▶ [SUPPLIED RECORDS]:
#[export] Hint Resolve mpres_emit mpres_grows_agree : mpres.
#[export] Hint Extern 1 (mpres (r_agree _) (mmodify (set_r _))) =>
  apply mpres_set_r_agree; intros; first [reflexivity|eauto] : mpres.
#[export] Hint Extern 2 (mpres (r_agree _) (mmodify _)) =>
  apply mpres_modify; intros; reflexivity : mpres.
#[export] Hint Extern 1 (mpres (w_agree _) (mmodify _)) =>
  apply mpres_modify; intros; reflexivity : mpres.

(** ** Example states for witnesses, on the one-dimensional world *)

(** The constructor's values (renderer.cpp:24-41). *)
Definition ex_fx : @FxState World1 :=
  {| fx_hdr_scale := 1; fx_hdr_average_lum := 5 # 2; fx_hdr_white_balance := 10;
     fx_air_density := 2 # 1000; fx_bloom_th := 1; fx_bloom_soft_th := 1 # 2;
     fx_focal_dist := 500; fx_min_dist_dof := 100; fx_max_dist_dof := 500;
     fx_noise_amount := 1 # 2; fx_lens_dist := 1 # 2; fx_ssao_intensity := 1;
     fx_prev_vp := mat_identity; fx_gbuffers_alloc := false; fx_ssao_samples := 64;
     fx_ssao_plus := true; fx_ssao_bias := 5 # 1000; fx_ssao_points := []; fx_depth_filtered := false |}%Q.

Definition ex_renderer (m : eRenderMode) (lm : eLightMode) : @Renderer World1 :=
  {| r_render_mode := m; r_light_mode := lm; r_light_eq := PHONG; r_pcf := false;
     r_depth_viewport := false; r_dithering := false; r_show_gbuffers := false; r_show_omr := false;
     r_activate_ssao := false; r_hdr_active := false; r_activate_irr := false;
     r_irr_3lerp := false; r_reflections := false; r_show_probes := false; r_volumetric := false;
     r_show_reflection_probes := false; r_depth_light := 0; r_shadow_count := 0;
     r_hdr_gamma := 1; r_blur_iterations := 0; r_calls := []; r_lights := [];
     r_reflection_probes := []; r_grid := PNull; r_directional_light := PNull;
     r_probes_texture := None; r_atlas := None; r_ssao_blur := false;
     r_reflections_calculated := false; r_fx := ex_fx |}.
Lemma fetch_entity_ok fuel cam fp fl fpr fg w0 i e w :
  (fp = true -> prefabs_ok fuel w0) -> scn_entities (w_scene w0) !! i = Some e ->
  w_scene w = w_scene w0 -> same_shape (w_nodes w0) (w_nodes w) ->
  exists w', fetch_entity fuel cam fp fl fpr fg i e w = inr (tt, w') /\
    w_scene w' = w_scene w0 /\ same_shape (w_nodes w0) (w_nodes w').
Proof.
  intros Hpf He Hs E. unfold fetch_entity.
  destruct (e_visible e) eqn:Hv; [|by exists w]. unfold mbind.
  assert (exists w1, (match fp, e_data e with
       | true, EPrefab _ (Some root) => world_getCallsFromPrefab fuel (e_model e) root cam
       | _, _ => mret tt end) w = inr (tt, w1) /\
       w_scene w1 = w_scene w0 /\ same_shape (w_nodes w0) (w_nodes w1)) as (w1 & -> & Hs1 & E1).
  { destruct fp, (e_data e) as [| fn [root|] | | | | |] eqn:Ed; try by exists w.
    destruct (Hpf eq_refl i e fn root He Hv Ed) as [(h & Hh & Htd) Hroot].
    destruct (world_getCallsFromPrefab_ok fuel h (e_model e) root cam w) as (w1 & out & Hr & Hs1 & E1 & _).
    - by eapply tree_depth_shape.
    - done.
    - intros n Hn. destruct (same_shape_lookup _ _ root n (symmetry E) Hn) as (n0 & Hn0 & Hsh).
      injection Hsh as _ _ _ _ Hp _. rewrite <- Hp. by apply Hroot.
    - exists w1. split; [done|]. split; [congruence|by rewrite E].  }
  destruct fpr, fl, fg, (e_data e); (eexists; split; [reflexivity|]); simpl; auto.
Qed.

Lemma mpres_world_getCallsFromPrefab fuel pm root cam :
  mpres (w_agree w_scene) (world_getCallsFromPrefab fuel pm root cam).
Proof.
  intros w [] w'. unfold world_getCallsFromPrefab.
  destruct (getCallsFromPrefab _ _ _ _ _ _) as [|[]]; [discriminate|]. by intros [= <-].
Qed.
#[local] Hint Resolve mpres_world_getCallsFromPrefab : mpres.

(** The fetch reads the scene and never writes it. *)
Lemma mpres_fetch_scene fuel cam fp fl fpr fg : mpres (w_agree w_scene) (fetchSceneEntities fuel cam fp fl fpr fg).
Proof. unfold fetchSceneEntities, fetch_entity. mpres_solve. Qed.

Section FetchFrame.
Variables (X : Type) (f : Renderer -> X).
Hypothesis Hf : forall r cs ls ps g d sc, f (with_lists r cs ls ps g d sc) = f r.

(** The fetch writes only the list, pointer and counter fields. *)
Lemma mpres_fetch_agree fuel cam fp fl fpr fg : mpres (r_agree f) (fetchSceneEntities fuel cam fp fl fpr fg).
Proof.
  unfold fetchSceneEntities, fetch_entity. mpres_solve.
  all: try (intros w [] w'; unfold world_getCallsFromPrefab; destruct (getCallsFromPrefab _ _ _ _ _ _) as [|[]];
            [discriminate|]; intros [= <-]; apply Hf).
  all: apply mpres_set_r_agree; intros r;
    unfold fetch_light, set_calls, set_lights, set_probes, set_grid, set_directional, set_shadow_count;
    repeat case_match; rewrite ?Hf; reflexivity.
Qed.
End FetchFrame.

(** What a completed fetch with [fetch_lights] leaves in the light fields. *)
Lemma fetch_light_fields fuel cam fp fpr fg w w' :
  fetchSceneEntities fuel cam fp true fpr fg w = inr (tt, w') ->
  r_lights (w_r w') = spec_lights (r_render_mode (w_r w)) cam (enumerate (scn_entities (w_scene w))) /\
  r_directional_light (w_r w') =
    spec_directional (r_render_mode (w_r w)) PNull (enumerate (scn_entities (w_scene w))) /\
  r_shadow_count (w_r w') = spec_shadow_count cam (enumerate (scn_entities (w_scene w))).
Proof.
  unfold fetchSceneEntities. intros Hrun. do 4 mstep_in Hrun.
  set (w0 := set_r _ (set_r _ (set_r _ w))) in Hrun.
  change (scn_entities (w_scene w0)) with (scn_entities (w_scene w)) in Hrun.
  fold (enumerate (scn_entities (w_scene w))) in Hrun.
  apply mbind_inr_inv in Hrun as ([] & w2 & Hloop & Hrun). injection Hrun as <-.
  pose proof (mfor_each_proj light_fields (light_step cam) _
    (fun '(i, e) => fetch_entity fuel cam fp true fpr fg i e) w0 w2
    ltac:(intros [i e] s1 s2 _; apply fetch_entity_fields) Hloop) as Hp.
  replace (light_fields w0) with (r_render_mode (w_r w), @nil Ptr, PNull, 0%Z) in Hp
    by (unfold w0, light_fields; by destruct fp, fpr).
  rewrite light_step_fold in Hp. unfold light_fields in Hp. injection Hp as _ Hl Hd Hsc.
  destruct fp; cbn; auto.
Qed.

▶ [TASK ITEM]: Within the listing above, locate the line containing "- by eapply tree_depth_shape." and the line containing "mpres (w_agree w_scene) (world_getCallsFromPrefab". Reproduce those two lines and all lines between them exactly, with nothing added.

▶ [WRITTEN ANSWER]:
    - by eapply tree_depth_shape.
    - done.
    - intros n Hn. destruct (same_shape_lookup _ _ root n (symmetry E) Hn) as (n0 & Hn0 & Hsh).
      injection Hsh as _ _ _ _ Hp _. rewrite <- Hp. by apply Hroot.
    - exists w1. split; [done|]. split; [congruence|by rewrite E].  }
  destruct fpr, fl, fg, (e_data e); (eexists; split; [reflexivity|]); simpl; auto.
Qed.

Lemma mpres_world_getCallsFromPrefab fuel pm root cam :
  mpres (w_agree w_scene) (world_getCallsFromPrefab fuel pm root cam).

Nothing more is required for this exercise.